• _Directions_: Using the material that follows, output exactly the lines from the one containing "Inductive exn : Type" through the one containing "e => Raise e", with both ends kept.

%%

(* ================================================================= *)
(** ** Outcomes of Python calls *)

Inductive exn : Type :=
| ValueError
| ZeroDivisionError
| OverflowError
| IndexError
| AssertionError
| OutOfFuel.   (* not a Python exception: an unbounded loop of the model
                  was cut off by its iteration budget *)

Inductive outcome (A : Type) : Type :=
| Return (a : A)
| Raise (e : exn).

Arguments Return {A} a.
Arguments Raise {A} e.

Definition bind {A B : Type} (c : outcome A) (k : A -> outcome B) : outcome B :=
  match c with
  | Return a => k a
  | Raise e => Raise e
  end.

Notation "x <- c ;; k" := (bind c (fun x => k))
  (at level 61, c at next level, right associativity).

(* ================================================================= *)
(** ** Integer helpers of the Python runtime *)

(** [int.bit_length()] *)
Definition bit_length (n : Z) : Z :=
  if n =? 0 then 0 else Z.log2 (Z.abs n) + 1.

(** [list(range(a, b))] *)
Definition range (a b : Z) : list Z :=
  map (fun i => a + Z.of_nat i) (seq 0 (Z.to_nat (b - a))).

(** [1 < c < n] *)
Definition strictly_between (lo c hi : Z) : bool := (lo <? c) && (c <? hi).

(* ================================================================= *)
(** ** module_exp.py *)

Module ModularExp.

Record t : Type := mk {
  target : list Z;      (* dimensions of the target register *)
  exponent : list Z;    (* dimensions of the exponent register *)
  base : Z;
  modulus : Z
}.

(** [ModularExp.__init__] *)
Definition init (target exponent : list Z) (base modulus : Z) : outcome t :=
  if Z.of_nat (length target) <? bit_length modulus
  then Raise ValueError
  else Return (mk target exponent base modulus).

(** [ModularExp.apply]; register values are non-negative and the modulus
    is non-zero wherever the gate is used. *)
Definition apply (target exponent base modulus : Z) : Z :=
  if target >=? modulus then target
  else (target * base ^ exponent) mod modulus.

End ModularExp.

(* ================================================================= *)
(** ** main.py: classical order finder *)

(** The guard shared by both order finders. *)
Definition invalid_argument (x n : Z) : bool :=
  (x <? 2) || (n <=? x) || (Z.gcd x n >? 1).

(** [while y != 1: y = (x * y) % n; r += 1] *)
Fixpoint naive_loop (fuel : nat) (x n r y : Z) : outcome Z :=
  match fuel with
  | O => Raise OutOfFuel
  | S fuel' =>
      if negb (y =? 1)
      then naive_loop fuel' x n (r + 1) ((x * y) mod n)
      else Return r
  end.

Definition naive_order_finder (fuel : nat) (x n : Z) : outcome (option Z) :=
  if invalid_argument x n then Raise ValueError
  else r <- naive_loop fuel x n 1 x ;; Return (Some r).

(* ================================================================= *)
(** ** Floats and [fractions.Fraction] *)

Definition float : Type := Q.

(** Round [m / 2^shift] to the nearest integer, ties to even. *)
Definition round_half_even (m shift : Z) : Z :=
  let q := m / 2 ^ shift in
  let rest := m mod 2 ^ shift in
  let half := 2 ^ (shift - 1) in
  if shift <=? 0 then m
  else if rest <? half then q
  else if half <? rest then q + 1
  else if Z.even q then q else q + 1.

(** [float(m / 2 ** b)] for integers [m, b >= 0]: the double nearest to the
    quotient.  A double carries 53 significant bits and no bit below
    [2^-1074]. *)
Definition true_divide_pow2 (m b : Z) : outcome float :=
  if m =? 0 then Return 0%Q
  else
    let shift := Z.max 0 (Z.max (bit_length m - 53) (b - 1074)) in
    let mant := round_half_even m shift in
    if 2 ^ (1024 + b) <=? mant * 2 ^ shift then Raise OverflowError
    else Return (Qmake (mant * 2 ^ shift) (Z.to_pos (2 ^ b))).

%%
%%

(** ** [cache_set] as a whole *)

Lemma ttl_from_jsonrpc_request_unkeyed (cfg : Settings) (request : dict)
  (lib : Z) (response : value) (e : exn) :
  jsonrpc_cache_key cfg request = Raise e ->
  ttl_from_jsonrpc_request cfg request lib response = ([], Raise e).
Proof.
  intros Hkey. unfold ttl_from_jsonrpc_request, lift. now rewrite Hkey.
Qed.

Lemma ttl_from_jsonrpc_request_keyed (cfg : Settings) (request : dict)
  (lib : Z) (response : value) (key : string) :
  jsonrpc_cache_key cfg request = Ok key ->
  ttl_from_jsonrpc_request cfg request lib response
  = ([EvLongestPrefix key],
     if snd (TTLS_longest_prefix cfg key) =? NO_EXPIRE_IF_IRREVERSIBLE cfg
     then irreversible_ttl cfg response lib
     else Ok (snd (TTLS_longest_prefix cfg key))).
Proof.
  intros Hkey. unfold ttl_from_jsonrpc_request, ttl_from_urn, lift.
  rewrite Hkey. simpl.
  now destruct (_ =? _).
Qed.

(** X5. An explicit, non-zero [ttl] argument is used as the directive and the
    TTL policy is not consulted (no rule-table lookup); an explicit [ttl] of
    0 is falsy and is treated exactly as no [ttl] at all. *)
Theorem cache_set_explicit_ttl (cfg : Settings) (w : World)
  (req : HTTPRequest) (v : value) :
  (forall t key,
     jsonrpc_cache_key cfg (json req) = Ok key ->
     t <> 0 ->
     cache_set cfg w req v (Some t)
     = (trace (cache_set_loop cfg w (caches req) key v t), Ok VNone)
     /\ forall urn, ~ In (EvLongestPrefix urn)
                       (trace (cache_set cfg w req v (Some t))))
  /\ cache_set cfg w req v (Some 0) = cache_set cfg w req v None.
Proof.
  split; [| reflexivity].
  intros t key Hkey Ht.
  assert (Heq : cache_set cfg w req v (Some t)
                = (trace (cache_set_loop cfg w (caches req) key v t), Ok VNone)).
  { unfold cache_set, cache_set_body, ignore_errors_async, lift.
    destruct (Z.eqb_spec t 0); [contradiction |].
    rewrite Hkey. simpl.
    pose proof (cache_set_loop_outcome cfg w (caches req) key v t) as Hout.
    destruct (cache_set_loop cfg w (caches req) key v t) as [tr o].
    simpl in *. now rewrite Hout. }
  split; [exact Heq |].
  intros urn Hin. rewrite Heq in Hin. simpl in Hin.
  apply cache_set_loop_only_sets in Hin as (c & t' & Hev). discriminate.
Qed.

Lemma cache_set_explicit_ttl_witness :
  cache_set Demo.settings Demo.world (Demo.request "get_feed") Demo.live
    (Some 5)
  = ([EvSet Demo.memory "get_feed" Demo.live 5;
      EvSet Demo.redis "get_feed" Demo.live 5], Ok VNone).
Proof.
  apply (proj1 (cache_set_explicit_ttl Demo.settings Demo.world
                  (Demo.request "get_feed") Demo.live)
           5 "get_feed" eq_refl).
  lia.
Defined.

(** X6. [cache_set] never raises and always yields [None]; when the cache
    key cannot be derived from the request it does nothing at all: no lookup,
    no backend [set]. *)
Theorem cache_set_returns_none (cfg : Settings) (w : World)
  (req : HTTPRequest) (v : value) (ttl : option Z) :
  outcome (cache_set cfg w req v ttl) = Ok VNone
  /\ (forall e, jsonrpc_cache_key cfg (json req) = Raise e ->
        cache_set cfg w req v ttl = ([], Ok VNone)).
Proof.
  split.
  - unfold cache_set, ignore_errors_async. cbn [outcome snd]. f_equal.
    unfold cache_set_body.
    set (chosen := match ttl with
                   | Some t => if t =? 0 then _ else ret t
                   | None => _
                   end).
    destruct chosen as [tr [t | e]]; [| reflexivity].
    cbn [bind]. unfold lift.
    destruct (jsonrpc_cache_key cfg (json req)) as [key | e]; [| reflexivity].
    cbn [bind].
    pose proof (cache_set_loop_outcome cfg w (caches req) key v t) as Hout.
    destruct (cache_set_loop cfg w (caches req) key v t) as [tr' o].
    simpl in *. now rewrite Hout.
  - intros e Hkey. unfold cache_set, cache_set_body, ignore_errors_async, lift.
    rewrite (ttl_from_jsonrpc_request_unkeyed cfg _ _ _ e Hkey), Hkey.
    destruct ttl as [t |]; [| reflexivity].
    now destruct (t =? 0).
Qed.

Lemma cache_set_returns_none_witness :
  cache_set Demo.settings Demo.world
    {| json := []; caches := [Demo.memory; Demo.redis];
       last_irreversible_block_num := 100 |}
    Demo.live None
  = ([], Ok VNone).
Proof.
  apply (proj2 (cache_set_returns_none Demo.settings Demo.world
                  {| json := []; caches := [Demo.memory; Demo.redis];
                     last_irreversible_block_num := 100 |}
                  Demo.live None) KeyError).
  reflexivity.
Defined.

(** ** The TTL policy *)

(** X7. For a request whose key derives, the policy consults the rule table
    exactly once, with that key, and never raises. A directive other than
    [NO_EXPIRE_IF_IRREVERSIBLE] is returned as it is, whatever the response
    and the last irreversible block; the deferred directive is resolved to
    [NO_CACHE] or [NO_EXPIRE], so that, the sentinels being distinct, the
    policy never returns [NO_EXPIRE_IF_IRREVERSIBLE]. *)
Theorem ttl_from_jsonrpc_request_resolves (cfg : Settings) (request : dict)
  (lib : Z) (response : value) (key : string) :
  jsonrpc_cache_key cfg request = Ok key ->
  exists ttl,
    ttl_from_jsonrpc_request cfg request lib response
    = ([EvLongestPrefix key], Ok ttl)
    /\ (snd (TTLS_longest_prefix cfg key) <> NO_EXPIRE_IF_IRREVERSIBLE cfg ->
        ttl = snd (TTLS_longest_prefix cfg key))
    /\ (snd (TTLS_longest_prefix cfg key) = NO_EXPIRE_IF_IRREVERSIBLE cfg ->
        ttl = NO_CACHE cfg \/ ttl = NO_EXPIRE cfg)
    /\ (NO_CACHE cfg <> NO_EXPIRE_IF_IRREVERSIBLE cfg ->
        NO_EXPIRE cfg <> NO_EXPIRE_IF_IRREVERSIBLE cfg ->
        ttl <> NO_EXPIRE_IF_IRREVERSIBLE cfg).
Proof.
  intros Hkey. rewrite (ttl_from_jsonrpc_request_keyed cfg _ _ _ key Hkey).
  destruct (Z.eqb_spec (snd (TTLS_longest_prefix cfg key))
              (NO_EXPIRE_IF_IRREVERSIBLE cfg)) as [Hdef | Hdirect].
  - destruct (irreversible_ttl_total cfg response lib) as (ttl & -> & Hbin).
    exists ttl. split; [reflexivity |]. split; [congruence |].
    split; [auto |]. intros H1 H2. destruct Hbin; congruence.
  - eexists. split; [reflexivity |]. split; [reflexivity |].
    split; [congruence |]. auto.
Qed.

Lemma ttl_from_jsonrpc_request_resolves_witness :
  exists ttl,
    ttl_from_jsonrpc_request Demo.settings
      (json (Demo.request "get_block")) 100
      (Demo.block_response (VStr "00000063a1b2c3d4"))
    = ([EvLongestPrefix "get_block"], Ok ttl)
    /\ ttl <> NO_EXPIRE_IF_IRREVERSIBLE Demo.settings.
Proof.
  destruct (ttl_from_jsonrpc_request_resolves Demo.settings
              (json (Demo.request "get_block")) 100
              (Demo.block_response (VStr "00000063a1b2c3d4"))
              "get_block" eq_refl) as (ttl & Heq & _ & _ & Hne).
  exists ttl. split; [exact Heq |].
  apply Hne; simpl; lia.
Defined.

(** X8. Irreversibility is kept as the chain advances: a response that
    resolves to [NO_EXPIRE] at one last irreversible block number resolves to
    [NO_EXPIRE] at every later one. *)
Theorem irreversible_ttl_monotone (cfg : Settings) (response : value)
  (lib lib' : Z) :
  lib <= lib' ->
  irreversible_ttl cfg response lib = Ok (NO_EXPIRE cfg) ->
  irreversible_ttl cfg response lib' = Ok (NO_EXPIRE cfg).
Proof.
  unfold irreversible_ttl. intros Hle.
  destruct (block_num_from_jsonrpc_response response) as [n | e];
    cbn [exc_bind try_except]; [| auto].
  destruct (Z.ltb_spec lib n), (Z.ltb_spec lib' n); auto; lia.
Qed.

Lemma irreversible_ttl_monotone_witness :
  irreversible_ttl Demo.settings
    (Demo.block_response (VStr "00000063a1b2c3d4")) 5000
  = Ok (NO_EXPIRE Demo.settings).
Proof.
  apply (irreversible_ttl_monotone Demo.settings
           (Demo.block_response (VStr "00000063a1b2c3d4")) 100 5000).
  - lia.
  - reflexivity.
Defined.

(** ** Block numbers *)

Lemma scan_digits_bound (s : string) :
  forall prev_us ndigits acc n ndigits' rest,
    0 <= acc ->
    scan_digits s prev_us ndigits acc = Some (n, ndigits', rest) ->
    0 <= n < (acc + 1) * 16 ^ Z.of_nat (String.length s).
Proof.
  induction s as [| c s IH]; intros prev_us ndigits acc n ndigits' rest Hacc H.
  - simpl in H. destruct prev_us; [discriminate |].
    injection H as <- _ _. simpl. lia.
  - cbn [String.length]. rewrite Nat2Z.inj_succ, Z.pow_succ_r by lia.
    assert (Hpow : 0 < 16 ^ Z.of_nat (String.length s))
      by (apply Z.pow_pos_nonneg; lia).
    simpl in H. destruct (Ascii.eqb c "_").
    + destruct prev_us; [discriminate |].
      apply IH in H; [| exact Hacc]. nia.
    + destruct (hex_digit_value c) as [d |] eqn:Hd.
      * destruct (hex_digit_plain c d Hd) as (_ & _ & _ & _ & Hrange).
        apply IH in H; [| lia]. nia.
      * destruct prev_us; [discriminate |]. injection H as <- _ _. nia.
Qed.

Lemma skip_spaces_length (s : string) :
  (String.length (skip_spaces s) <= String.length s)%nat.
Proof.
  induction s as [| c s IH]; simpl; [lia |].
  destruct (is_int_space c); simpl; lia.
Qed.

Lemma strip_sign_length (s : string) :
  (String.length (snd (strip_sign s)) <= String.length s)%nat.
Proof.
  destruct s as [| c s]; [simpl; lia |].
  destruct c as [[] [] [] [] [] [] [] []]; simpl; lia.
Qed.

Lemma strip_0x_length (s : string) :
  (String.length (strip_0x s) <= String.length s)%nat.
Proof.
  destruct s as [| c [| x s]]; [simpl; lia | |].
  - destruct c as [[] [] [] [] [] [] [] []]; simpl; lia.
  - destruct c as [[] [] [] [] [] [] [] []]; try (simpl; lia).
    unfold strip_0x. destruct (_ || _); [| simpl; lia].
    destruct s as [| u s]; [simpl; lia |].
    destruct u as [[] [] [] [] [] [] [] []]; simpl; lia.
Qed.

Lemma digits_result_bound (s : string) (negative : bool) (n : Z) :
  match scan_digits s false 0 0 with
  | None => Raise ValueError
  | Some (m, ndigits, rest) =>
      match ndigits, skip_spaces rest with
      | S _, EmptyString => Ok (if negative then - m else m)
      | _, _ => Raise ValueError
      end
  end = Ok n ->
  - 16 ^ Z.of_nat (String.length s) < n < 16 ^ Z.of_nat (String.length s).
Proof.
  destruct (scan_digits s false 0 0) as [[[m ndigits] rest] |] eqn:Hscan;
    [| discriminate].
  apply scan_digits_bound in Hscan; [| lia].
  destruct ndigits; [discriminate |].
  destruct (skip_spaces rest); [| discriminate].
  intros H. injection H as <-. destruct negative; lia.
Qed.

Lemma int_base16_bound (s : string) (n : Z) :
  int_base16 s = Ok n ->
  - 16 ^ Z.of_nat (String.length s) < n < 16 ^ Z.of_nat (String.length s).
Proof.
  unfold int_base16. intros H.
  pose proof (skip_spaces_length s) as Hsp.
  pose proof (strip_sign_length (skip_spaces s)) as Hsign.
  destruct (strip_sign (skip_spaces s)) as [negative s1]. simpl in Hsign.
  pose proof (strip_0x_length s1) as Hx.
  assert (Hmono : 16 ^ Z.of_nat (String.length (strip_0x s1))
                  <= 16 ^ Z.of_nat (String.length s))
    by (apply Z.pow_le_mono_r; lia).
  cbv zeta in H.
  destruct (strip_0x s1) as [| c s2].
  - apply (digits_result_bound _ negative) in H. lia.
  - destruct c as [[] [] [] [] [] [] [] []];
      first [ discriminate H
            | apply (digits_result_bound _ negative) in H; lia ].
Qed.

%%

• _Output below_:
Inductive exn : Type :=
| ValueError
| ZeroDivisionError
| OverflowError
| IndexError
| AssertionError
| OutOfFuel.   (* not a Python exception: an unbounded loop of the model
                  was cut off by its iteration budget *)

Inductive outcome (A : Type) : Type :=
| Return (a : A)
| Raise (e : exn).

Arguments Return {A} a.
Arguments Raise {A} e.

Definition bind {A B : Type} (c : outcome A) (k : A -> outcome B) : outcome B :=
  match c with
  | Return a => k a
  | Raise e => Raise e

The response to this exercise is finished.